Variation is random but selection depends on the conditions - from both the external environment and competition from fellow organisms.
Think of a sieve. Suppose you have a mixture of dry sand with dried peas and you want to eat the peas without sand. You can pick out the individual peas, which is slow and effortful. Or you can dump the whole lot into a colander and shake it. The motions of the peas and sand grains are effectively random. You can't predict which sand grain will strike the sieve where or whether it will strike a hole or a solid part. But after a minute, the sand has fallen through and the peas remain.
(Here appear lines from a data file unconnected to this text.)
(* ===== verification/StoreBuffer.v ===== *)
(** [inc/StoreBuffer.h]: the split store buffer, a speculative FIFO filled by EX
    and a committed FIFO drained to memory, with store-to-load forwarding.  The
    reference is the {e coherent view} [sb_view]: memory with the committed and
    then the speculative stores applied in program order. *)
From S2P Require Import Prelude Ring Bytes Scoreboard.

Record StoreBufferEntry := mkSBE {
  sbe_valid : bool;
  sbe_address : Z;    (* uint64_t *)
  sbe_data : Z;       (* uint64_t *)
  sbe_size : Z;       (* int: 1, 2, 4 or 8 *)
  sbe_trans_id : Z;   (* int *)
}.

Definition sbe0 : StoreBufferEntry := mkSBE false 0 0 0 (-1).
#[export] Instance StoreBufferEntry_inhabited : Inhabited StoreBufferEntry := populate sbe0.

Record StoreBuffer := mkStB {
  stb_spec : list StoreBufferEntry;
  spec_head : nat; spec_tail : nat; spec_count : nat;
  stb_committed : list StoreBufferEntry;
  commit_head : nat; commit_tail : nat; commit_count : nat;
}.

(** [FwdResult], the out-parameter [fwd_data] attached to the hit. *)
Inductive FwdResult := FwdHit (fwd_data : Z) | FwdPartialOverlap | FwdMiss.

Section store_buffer.
Context (SPEC_DEPTH COMMIT_DEPTH : nat).
Implicit Types (b : StoreBuffer) (e : StoreBufferEntry) (q : list StoreBufferEntry).

Definition stb_new : StoreBuffer :=
  mkStB (replicate SPEC_DEPTH sbe0) 0 0 0 (replicate COMMIT_DEPTH sbe0) 0 0 0.

Definition spec_is_full b : bool := (spec_count b =? SPEC_DEPTH)%nat.
Definition commit_is_full b : bool := (commit_count b =? COMMIT_DEPTH)%nat.
Definition stb_is_full b : bool := spec_is_full b.
Definition stb_is_empty b : bool := (spec_count b =? 0)%nat && (commit_count b =? 0)%nat.

Definition add_store (address data size trans_id : Z) b : Z * StoreBuffer :=
  if (spec_count b =? SPEC_DEPTH)%nat then (-1, b) else
  (Z.of_nat (spec_tail b),
   { b with stb_spec := <[spec_tail b := mkSBE true address data size trans_id]> (stb_spec b);
            spec_tail := ((spec_tail b + 1) mod SPEC_DEPTH)%nat;
            spec_count := S (spec_count b) }).

Definition commit_store b : bool * StoreBuffer :=
  if (spec_count b =? 0)%nat then (false, b)
  else if (commit_count b =? COMMIT_DEPTH)%nat then (false, b)
  else
    let e := stb_spec b !!! spec_head b in
    (true,
     { b with stb_committed := <[commit_tail b := { e with sbe_valid := true }]> (stb_committed b);
              commit_tail := ((commit_tail b + 1) mod COMMIT_DEPTH)%nat;
              commit_count := S (commit_count b);
              stb_spec := <[spec_head b := { e with sbe_valid := false }]> (stb_spec b);
              spec_head := ((spec_head b + 1) mod SPEC_DEPTH)%nat;
              spec_count := pred (spec_count b) }).

(** One turn of the loop of [drain_one]: pop the oldest committed entry. *)
Definition drain_pop b : StoreBufferEntry * StoreBuffer :=
  let e := stb_committed b !!! commit_head b in
  (e, { b with stb_committed := <[commit_head b := { e with sbe_valid := false }]> (stb_committed b);
               commit_head := ((commit_head b + 1) mod COMMIT_DEPTH)%nat;
               commit_count := pred (commit_count b) }).

(** [while (commit_count > 0)]; the fuel is the count, which each turn lowers. *)
Fixpoint drain_loop (fuel : nat) b : option (Z * Z * Z) * StoreBuffer :=
  match fuel with
  | O => (None, b)
  | S fuel =>
    if (0 <? commit_count b)%nat then
      let '(e, b') := drain_pop b in
      if sbe_valid e then (Some (sbe_address e, sbe_data e, sbe_size e), b')
      else drain_loop fuel b'
    else (None, b)
  end.

Definition drain_one b : option (Z * Z * Z) * StoreBuffer :=
  drain_loop (S (commit_count b)) b.

(** The test both queues make on an entry, [None] when the loop goes on. *)
Definition fwd_entry (load_addr load_size : Z) e : option FwdResult :=
  if sbe_valid e then
    let store_addr := sbe_address e in
    let store_size := sbe_size e in
    let overlap_start := Z.max load_addr store_addr in
    let overlap_end := Z.min (u64 (load_addr + load_size)) (u64 (store_addr + store_size)) in
    if overlap_start <? overlap_end then
      if (store_addr <=? load_addr) &&
         (u64 (load_addr + load_size) <=? u64 (store_addr + store_size))
      then
        let offset := load_addr - store_addr in
        let shifted := sbe_data e .>> (offset * 8) in
        let mask := if load_size =? 8 then Z.ones 64 else u64 (1 .<< (load_size * 8)) - 1 in
        Some (FwdHit (shifted .& mask))
      else Some FwdPartialOverlap
    else None
  else None.

(** [for (k = 0; k < count; k++)] with [i = (tail + DEPTH - 1 - k) % DEPTH]. *)
Fixpoint fwd_scan (l : list StoreBufferEntry) (tail depth k todo : nat)
    (load_addr load_size : Z) : option FwdResult :=
  match todo with
  | O => None
  | S todo =>
    match fwd_entry load_addr load_size (l !!! ((tail + depth - 1 - k) mod depth)%nat) with
    | Some r => Some r
    | None => fwd_scan l tail depth (S k) todo load_addr load_size
    end
  end.

Definition forward_load (load_addr load_size : Z) b : FwdResult :=
  match fwd_scan (stb_spec b) (spec_tail b) SPEC_DEPTH 0 (spec_count b) load_addr load_size with
  | Some r => r
  | None =>
    match fwd_scan (stb_committed b) (commit_tail b) COMMIT_DEPTH 0 (commit_count b)
            load_addr load_size with
    | Some r => r
    | None => FwdMiss
    end
  end.

Definition invalidate_entry (addr size : Z) e : StoreBufferEntry :=
  let end_ := u64 (addr + size) in
  if sbe_valid e then
    let e_end := u64 (sbe_address e + sbe_size e) in
    if (addr <? e_end) && (sbe_address e <? end_) then { e with sbe_valid := false } else e
  else e.

Definition invalidate_address (addr size : Z) b : StoreBuffer :=
  { b with stb_spec := invalidate_entry addr size <$> stb_spec b;
           stb_committed := invalidate_entry addr size <$> stb_committed b }.

Definition sbe_clear e : StoreBufferEntry := { e with sbe_valid := false }.

Definition stb_flush_speculative b : StoreBuffer :=
  { b with stb_spec := sbe_clear <$> stb_spec b;
           spec_head := 0%nat; spec_tail := 0%nat; spec_count := 0%nat }.

(** [flush_speculative(branch_rob_idx, scoreboard)]: drop the youngest entries
    whose scoreboard entry is no longer valid. *)
Fixpoint stb_squash_loop (fuel : nat) (sb : Scoreboard) b : StoreBuffer :=
  match fuel with
  | O => b
  | S fuel =>
    if (0 <? spec_count b)%nat then
      let prev := ((spec_tail b + SPEC_DEPTH - 1) mod SPEC_DEPTH)%nat in
      let e := stb_spec b !!! prev in
      let tid := sbe_trans_id e in
      if (0 <=? tid) && negb (sb_valid (default sb_entry0 (sb_get_entry sb tid))) then
        stb_squash_loop fuel sb
          { b with stb_spec := <[prev := { e with sbe_valid := false }]> (stb_spec b);
                   spec_tail := prev;
                   spec_count := pred (spec_count b) }
      else b
    else b
  end.

Definition stb_flush_squashed (sb : Scoreboard) b : StoreBuffer :=
  stb_squash_loop (S (spec_count b)) sb b.

Definition stb_flush_all b : StoreBuffer :=
  let b := stb_flush_speculative b in
  { b with stb_committed := sbe_clear <$> stb_committed b;
           commit_head := 0%nat; commit_tail := 0%nat; commit_count := 0%nat }.

Definition stb_flush b : StoreBuffer := stb_flush_all b.

Definition alias_check (a b : Z) : bool := (a .& 0xFFF) =? (b .& 0xFFF).
(** *** The pending stores, in program order, and the coherent view *)

Definition committed_items b : list StoreBufferEntry :=
  ring_items COMMIT_DEPTH (stb_committed b) (commit_head b) (commit_count b).
Definition spec_items b : list StoreBufferEntry :=
  ring_items SPEC_DEPTH (stb_spec b) (spec_head b) (spec_count b).
Definition pending b : list StoreBufferEntry := committed_items b ++ spec_items b.

Definition apply_store (m : bytemem) e : bytemem :=
  if sbe_valid e then store m (sbe_address e) (sbe_size e) (sbe_data e) else m.
Definition view_of (m : bytemem) q : bytemem := foldl apply_store m q.
Definition sb_view (m : bytemem) b : bytemem := view_of m (pending b).

(** A store the pipeline can make: a 64-bit word of at most 8 bytes that does not
    run past the end of the address space. *)
Record entry_ok e : Prop := {
  eo_addr : 0 <= sbe_address e;
  eo_size : 0 < sbe_size e <= 8;
  eo_end : sbe_address e + sbe_size e < 2 ^ 64;
  eo_data : fits 64 (sbe_data e);
}.

Record stb_wf b : Prop := {
  stb_wf_spec : ring_wf SPEC_DEPTH (stb_spec b) (spec_head b) (spec_tail b) (spec_count b);
  stb_wf_commit :
    ring_wf COMMIT_DEPTH (stb_committed b) (commit_head b) (commit_tail b) (commit_count b);
  stb_wf_ok : Forall entry_ok (pending b);
}.

Definition load_ok (a size : Z) : Prop :=
  0 <= a /\ (size = 1 \/ size = 2 \/ size = 4 \/ size = 8) /\ a + size < 2 ^ 64.

Lemma view_of_app m q q' : view_of m (q ++ q') = view_of (view_of m q) q'.
Proof. apply foldl_app. Qed.

Lemma apply_store_mem_ok m e : mem_ok m -> mem_ok (apply_store m e).
Proof. intros. unfold apply_store. case_match; auto with fits. Qed.

Lemma view_of_mem_ok m q : mem_ok m -> mem_ok (view_of m q).
Proof.
  revert m. induction q as [|e q IH]; intros m Hm; simpl; [done|].
  by apply IH, apply_store_mem_ok.
Qed.

Lemma view_of_ext m m' q x : m x = m' x -> view_of m q x = view_of m' q x.
Proof.
  revert m m'. induction q as [|e q IH]; intros m m' E; simpl; [done|].
  apply IH. unfold apply_store. case_match; [|done]. unfold store, store_bytes.
  by rewrite E.
Qed.

(** Invalid entries do not show. *)
Lemma view_of_invalid m q : Forall (fun e => sbe_valid e = false) q -> view_of m q = m.
Proof.
  induction 1 as [|e q He Hq IH]; simpl; [done|].
  unfold apply_store. rewrite He. exact IH.
Qed.

(** *** Forwarding *)

(** The scan is a search of the newest-first list. *)
Fixpoint fwd_list (la ls : Z) q : option FwdResult :=
  match q with
  | [] => None
  | e :: q => match fwd_entry la ls e with Some r => Some r | None => fwd_list la ls q end
  end.

Lemma fwd_list_app la ls q q' :
  fwd_list la ls (q ++ q') =
    match fwd_list la ls q with Some r => Some r | None => fwd_list la ls q' end.
Proof. induction q as [|e q IH]; simpl; [done|]. by destruct (fwd_entry la ls e). Qed.

Lemma fwd_scan_list N l h t n la ls k todo :
  ring_wf N l h t n -> (k + todo = n)%nat ->
  fwd_scan l t N k todo la ls = fwd_list la ls (reverse (ring_items N l h todo)).
Proof.
  intros Hwf. revert k. induction todo as [|todo IH]; intros k Hk; [done|].
  cbn [fwd_scan]. rewrite (ring_newest N l h t n) by (done || lia).
  replace (n - 1 - k)%nat with todo by lia.
  rewrite (ring_items_snoc N l h todo), reverse_snoc. cbn [fwd_list].
  by rewrite (IH (S k)) by lia.
Qed.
The motions of the peas and sand are random variation; the colander is the environment.
I do this to separate bite-sized bits from chaff when I get to the bottom of a box of cereal.
Evolution is biased at genes replication routes, at their alternative-splicing-steps junctions
A. A reply to one of my posts:
"Dov, you write: Life's evolution is not random. It is biased, driven by culture.
Be sure you understand that Darwin did not say that evolution is random. He said that evolution is not random. It is driven by natural selection."
B. I never wrote anything that Darwin said. Here, again, is what I say and wrote:
Culture is the universal driver of genetic evolution
The major course of natural selection is not via random mutations followed by survival, but via interdependent, interactive and interenhencing selection of biased genes replication routes at their alternative-splicing-steps junctions, effected by the cultural feedback of the third stratum multicells organism or monocells community to their second and prime strata genome-genes organisms."